The governor of the Slovak National Bank (NBS), Ivan Šramko, does not expect the current political situation or early elections to have any grave impacts on the country's economy.
"Unless non-standard methods are used to solve this political crisis, no considerable negative impact should appear," Šramko told the press.
Commenting on the temporary weakening of the Slovak crown, Šramko said a quick solution is necessary.
"If the Slovak crown deviates in a way that its development threatens our basic goals of pushing down inflation, for example, the NBS will use tools to correct this development," Šramko added.
So far, the NBS is not concerned about the temporary weakening of the crown.
Zdenko Štefanides, chief analyst with the VÚB bank, is not overly concerned either.
"We do not really expect the current political impasse to have a lasting impact on the crown, even if it results in early elections (which we do not expect anyway)," Štefanides told The Slovak Spectator.
"Slovakia in recent years made significant steps to secure its macroeconomic and financial stability as well as to significantly improve its business environment via bold structural reforms, privatization and liberalization. We have gone farther in this regard than in many western European countries. Such measures make Slovakia, its economy and the currency much less vulnerable to political tensions than used to be the case five or 10 years ago," Štefanides said.
Viliam Pätoprstý, an analyst with UniBanka, said that further depreciation of the crown could be expected.
"The depreciation risk is higher at the moment, as the risk of early elections is, in our opinion, not yet fully priced in the rate. Therefore we may expect further depreciation, particularly if the prime minister does not succeed in finding a way out [of early elections] by at least the June term," Pätoprstý told The Slovak Spectator.
Pätoprstý added that Slovaks could expect short-term negative effects in the perception of political stability by foreign investors but probably not in the business sector. "As the latter is the crucial issue, we do not expect a worsening of our image," he said.
Miroslav Šmál, an analyst with Poštová banka, does not think the weakening of the Slovak crown should be taken too seriously, since it is simply the "swift response of the money market to a political situation that has not lasted too long".
Šmál does not expect a deepening crisis, even if the political stage opts for early elections.
"Be it early or regular elections, I think the Slovak crown will stagnate or perhaps moderately weaken towards the euro as it will be a period of certain political uncertainty," Šmál told The Slovak Spectator.
"It is hard to guess on post-election developments, but generally the trend of the Slovak crown towards the euro will not dramatically change," he said.
Šmál said it is enough to look at the rapidly growing GDP, which ranks Slovakia as one of the fastest growing economies of the region. "The real and minimum wages have been growing as well, and inflation is at minimal levels.
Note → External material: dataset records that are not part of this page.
(** ** Arguments *)

(** C23: a guest that calls [args_get] with room for the pointers and the bytes
    receives the command line that the instance of WASI was made with: the [k]-th
    pointer is the address, in the guest's memory, of the [k]-th argument followed
    by a zero, and the last pointer is null. *)
Theorem args_get_delivers s vmctx base len h p q strs env argv_ argv_buf_ :
  let '(offs, buf, eoffs, ebuf) := allocate_argv_environ strs env in
  SSPLaws base len → wasi_ready s vmctx base len h →
  ws_argv_environ h = argv_environ_init p q offs buf eoffs ebuf →
  fits 4 argv_ → fits 4 argv_buf_ → argv_ mod 4 = 0 →
  argv_ + 4 * (zlen strs + 1) ≤ len → argv_buf_ + zlen buf ≤ len →
  (argv_ + 4 * (zlen strs + 1) ≤ argv_buf_ ∨ argv_buf_ + zlen buf ≤ argv_) →
  ∃ s', dispatch log_trace s vmctx (Sys_args_get argv_ argv_buf_) = Ret (s', Returned __WASI_ESUCCESS) ∧
    (∀ k a, zget strs k = Some a →
       load_bytes (rt_mem (w_rt s')) (base + load_le (rt_mem (w_rt s')) (base + argv_ + 4 * k) 4)
         (zlen a + 1) = a ++ [0]) ∧
    load_le (rt_mem (w_rt s')) (base + argv_ + 4 * zlen strs) 4 = 0.
Proof.
  pose proof (allocate_args strs env) as Hp.
  destruct (allocate_argv_environ strs env) as [[[offs buf] eoffs] ebuf].
  intros HL [Hm Hb Hh Ha] Hae Hv Hbp Hal Hin1 Hin2 Hdis. destruct Hp as [Hlen Hk]. cbn [fst snd] in *.
  cbn [dispatch]. unfold args_get, get_argv_environ, downcast. rewrite Hh. cbn [unwrap mbind res_mbind].
  destruct Ha as [Ha _]. rewrite Hae in Ha |- *. cbn [argc argv_buf_size argv argv_buf argv_buf_bytes
    argv_environ_init] in Ha |- *.
  pose proof Ha as (_ & _ & Hn & Hs & _). pose proof (zlen_nonneg offs). pose proof (zlen_nonneg buf).
  destruct (get_strings_ok log_trace vmctx base len s Hm Hb _ _ _ _ _ argv_ argv_buf_ Ha Hv Hbp)
    as (m' & E & Hout & Hbuf & Hptr & Hnull).
  - apply (decode_slice_accepts vmctx base len s Hm s c_char); try done; [apply confined_refl| |].
    + change (c_size c_char) with 1. lia.
    + apply Z.mod_1_r.
  - apply (decode_slice_accepts vmctx base len s Hm s uintptr_t); try done; [apply confined_refl|lia|].
    change (c_size uintptr_t) with 4. lia.
  - right. cbn. destruct Hm as (_ & _ & _ & _ & _ & Hbase & _). lia.
  - exists (with_rt s (with_mem (w_rt s) m')). split.
    { etrans; [apply (f_equal errno_result E)|].
      unfold return_encoded_errno, encode_errno. destruct log_trace; [|done]. by vm_compute (strerror _). }
    cbn [w_rt with_rt rt_mem with_mem with_world rt_world w_mem].
    rewrite Hlen in Hbuf, Hnull. split; [|done].
    intros k a Hka. destruct (Hk k a Hka) as (pre & post & Hpre & Hbufeq).
    rewrite (Hptr k (p + zlen pre)) by (rewrite zget_map, Hpre; done).
    replace (base + (argv_buf_ + (p + zlen pre - p))) with (base + argv_buf_ + zlen pre) by lia.
    replace (zlen a + 1) with (zlen (a ++ [0])) by (by rewrite zlen_app).
    apply (load_string _ _ buf _ _ post); [done|]. intros i Hi. apply Hbuf; [done|lia].
Qed.
(** ** Events *)

(** C40: where a successful [poll_oneoff] puts the events that the library has
    returned.  The [i]-th event is written 1024 bytes times [i] after the start of
    the guest's array, although the array that was checked has 32 bytes for each
    subscription.  So from the second event on the guest does not find them in
    the array, and where [out + 1024 * i] is past the guest's memory the call is
    not confined to it. *)
Theorem poll_oneoff_escapes s vmctx base len h in_ out n nevents subs evs k s1 :
  SSPLaws base len → wasi_ready s vmctx base len h →
  fits 4 in_ → fits 4 out → fits 4 n → fits 4 nevents →
  decode_subscription_slice (w_rt s) vmctx in_ n = Ret (Ok subs) →
  decode_event_slice (w_rt s) vmctx out n = Ret (Ok (base + out, n)) →
  decode_usize_byref (w_rt s) vmctx nevents = Ret (Ok tt) →
  host s (wasmtime_ssp_poll_oneoff (ws_curfds h) subs)
    (replicate (Z.to_nat n) (mkHostEvent 0 0 0 0 0), 0) = (__WASI_ESUCCESS, (evs, k), s1) →
  ∃ s', dispatch log_trace s vmctx (Sys_poll_oneoff in_ out n nevents) = Ret (s', Returned __WASI_ESUCCESS) ∧
    ∀ i v, i < k → zget evs i = Some v → ∃ g, encode_event v = Ret g ∧
      load_bytes (rt_mem (w_rt s')) (base + out + 1024 * i) 32 = c_encode __wasi_event_t g ∧
      (len ≤ out + 1024 * i →
       load_bytes (rt_mem (w_rt s)) (base + out + 1024 * i) 32 ≠ c_encode __wasi_event_t g →
       ¬ confined base len s s').
Proof.
  intros HL [Hm Hb Hh Ha] Hi Ho Hn Hv Es Eo En Eh.
  destruct (poll_oneoff_events log_trace vmctx base len s Hm Hb h Hh Ha in_ out n nevents subs evs k s1
    Hi Ho Hn Hv Es Eo En Eh) as (s' & E & Hk).
  exists s'. cbn [dispatch]. rewrite E. split; [done|]. intros i v Hik Hiv.
  destruct (Hk i v Hik Hiv) as (g & Eg & Hg). exists g. split; [done|]. split; [done|].
  intros Hout Hne (_ & m & Hr & Hmem). apply Hne. rewrite <-Hg, Hr. apply load_bytes_ext.
  intros x Hx. symmetry. apply Hmem. lia.
Qed.

End theorems.

(** ** A guest and a library *)

#[local] Instance ex_wasi_layout : InstanceLayout := {| instance_size := 128; vmctx_offset := 128 |}.

(** A library with a clock, a source of bytes and timers that have expired. *)
Definition ex_ssp_fun {O} (c : ssp_call O) : O → Z → mem → Z * O * Z * mem :=
  match c in ssp_call O return O → Z → mem → Z * O * Z * mem with
  | wasmtime_ssp_clock_time_get _ _ => λ _ t m, (__WASI_ESUCCESS, 1234567890123, t + 1, m)
  | wasmtime_ssp_random_get buf n => λ o t m,
      (__WASI_ESUCCESS, o, t, store_bytes m buf (replicate (Z.to_nat n) 7))
  | wasmtime_ssp_poll_oneoff _ in_ => λ _ t m,
      (__WASI_ESUCCESS, (map (λ _, mkHostEvent 5 0 0 0 0) in_, zlen in_), t, m)
  | _ => λ o t m, (52, o, t, m)
  end.
#[local] Instance ex_ssp : SSP := {| ssp_state := Z; ssp O c := @ex_ssp_fun O c |}.

#[local] Instance ex_ssp_laws base len : SSPLaws base len.
Proof.
  split. intros O c o t m e o' t' m' Hb _ Ho E.
  destruct c; cbn in E; simplify_eq; (split; [done|]); (split; [try done|try done]).
  - cbn. rewrite length_map. split; [done|]. split; [pose proof (zlen_nonneg in_); lia|].
    apply Forall_map, Forall_true. done.
  - intros x Hx. apply store_bytes_out. unfold zlen. rewrite length_replicate.
    specialize (Hx buf buf_len). cbn in Hx. specialize (Hx (list_elem_of_here _ _)). lia.
Qed.

Definition ex_guest_def : VMMemoryDefinition := mkVMMemoryDefinition 0x10000 0x10000.
Definition ex_guest_mem : mem := ptr_write (λ _, 0) 0x100 ex_guest_def.
Definition ex_plan : MemoryPlan := mkMemoryPlan (mkMemory 1 None false) Dynamic 0x10000.
Definition ex_wasi_inst : Instance :=
  mkInstance 1 ∅ (mkMmap 0x1000 0x1000) Module_new (mkVMOffsets 8 0 0 0 0 0 0 0 0) 0 [] [] [].
Definition ex_wasi_rt (exports : gmap string (option RtExport)) : rt :=
  mkRt (mkWorld ex_guest_mem (λ _, None)) {[ 0x1000 := ex_wasi_inst ]} {[ 0 := exports ]} handlers_new.
Definition ex_args : list (list Z) := [[97; 98]; [99]].
Definition ex_wasi_state : WASIState :=
  let '(offs, buf, eoffs, ebuf) := allocate_argv_environ ex_args [([75], [86])] in
  mkWASIState 0x200 0x300 (argv_environ_init 0x400 0x500 offs buf eoffs ebuf).
Definition ex_wasi (exports : gmap string (option RtExport)) : wst :=
  mkWst (ex_wasi_rt exports) {[ 0x1000 := ex_wasi_state ]} 0.
Definition ex_exports : gmap string (option RtExport) :=
  {[ "memory" := Some (RtMemory 0x100 0x80 ex_plan) ]}.
Definition ex_vmctx : Z := 0x1080.

Lemma ex_argv_ok : argv_environ_ok (ws_argv_environ ex_wasi_state).
Proof. apply (bool_decide_unpack _). by vm_compute. Qed.

Lemma ex_ready : wasi_ready (ex_wasi ex_exports) ex_vmctx 0x10000 0x10000 ex_wasi_state.
Proof.
  split; [|..|apply ex_argv_ok].
  - exists 0x100, 0x80, ex_plan. split; [by vm_compute|]. split; [by vm_compute|]. lia.
  - intros x. cbn. unfold ex_guest_mem, ptr_write, store_bytes.
    destruct (in_range _ _ _); [|lia]. destruct (zget _ _) as [b|] eqn:Eb; [|cbn; lia]. cbn.
    assert (Forall (λ b, 0 ≤ b < 256) (encode ex_guest_def)) as Hall
      by (apply (bool_decide_unpack _); by vm_compute).
    by apply (zget_Forall _ _ _ _ Hall Eb).
  - by vm_compute.
Qed.

Lemma shim_confined_witness :
  ∃ s' r, shim false (ex_wasi ex_exports) ex_vmctx "random_get" [16; 2 ^ 32 + 4] = Ret (s', r) ∧
    confined 0x10000 0x10000 (ex_wasi ex_exports) s' ∧ ∀ e, r = Returned e → errno_ok e.
Proof.
  apply (shim_confined false _ _ _ _ _ _ _ (Sys_random_get 16 4) _ ex_ready); [by vm_compute|done].
Defined.

Lemma no_memory_einval_witness :
  dispatch false (ex_wasi ∅) ex_vmctx (Sys_fd_read 1 0 1 8) = Ret (ex_wasi ∅, Returned __WASI_EINVAL).
Proof.
  apply (no_memory_einval false _ _ ex_wasi_state); try done; [|apply ex_argv_ok].
  by exists None.
Defined.

Lemma args_get_delivers_witness :
  ∃ s', dispatch false (ex_wasi ex_exports) ex_vmctx (Sys_args_get 16 64) = Ret (s', Returned __WASI_ESUCCESS) ∧
    (∀ k a, zget ex_args k = Some a →
       load_bytes (rt_mem (w_rt s')) (0x10000 + load_le (rt_mem (w_rt s')) (0x10000 + 16 + 4 * k) 4)
         (zlen a + 1) = a ++ [0]) ∧
    load_le (rt_mem (w_rt s')) (0x10000 + 16 + 4 * zlen ex_args) 4 = 0.
Proof.
  apply (args_get_delivers false _ _ _ 0x10000 ex_wasi_state 0x400 0x500 ex_args [([75], [86])]);
    try done; try apply ex_ready; try apply ex_ssp_laws. by left.
Defined.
These are all positive factors," he said.
If the cabinet fails to push through a 2006 state budget in parliament in 2005, Slovakia will have to function in 2006 based on this year's budget.
That would mean less money flowing into health care and education, since the 2005 budget was designed with the assumption that the 2006 budget would pour more money into these sectors.
Coalition representatives met with Ľubomír Lintner and his splinter ANO platform on September 13 to discuss eventual solutions to the problem.
The ruling coalition has been unable to get a quorum (76 votes) to convene for discussions since September 12. Since then, it has been struggling to secure the votes of independent MPs and some of opposition members to keep parliament going.
The Hungarian Coalition Party (SMK) said it would opt for early elections if the situation does not change.
Prime Minister Mikuláš Dzurinda's party, the Slovak Democratic and Christian Union (SDKÚ), wants to avoid the possibility of early elections.
The country's president, Ivan Gašparovič, is also in favour of early elections.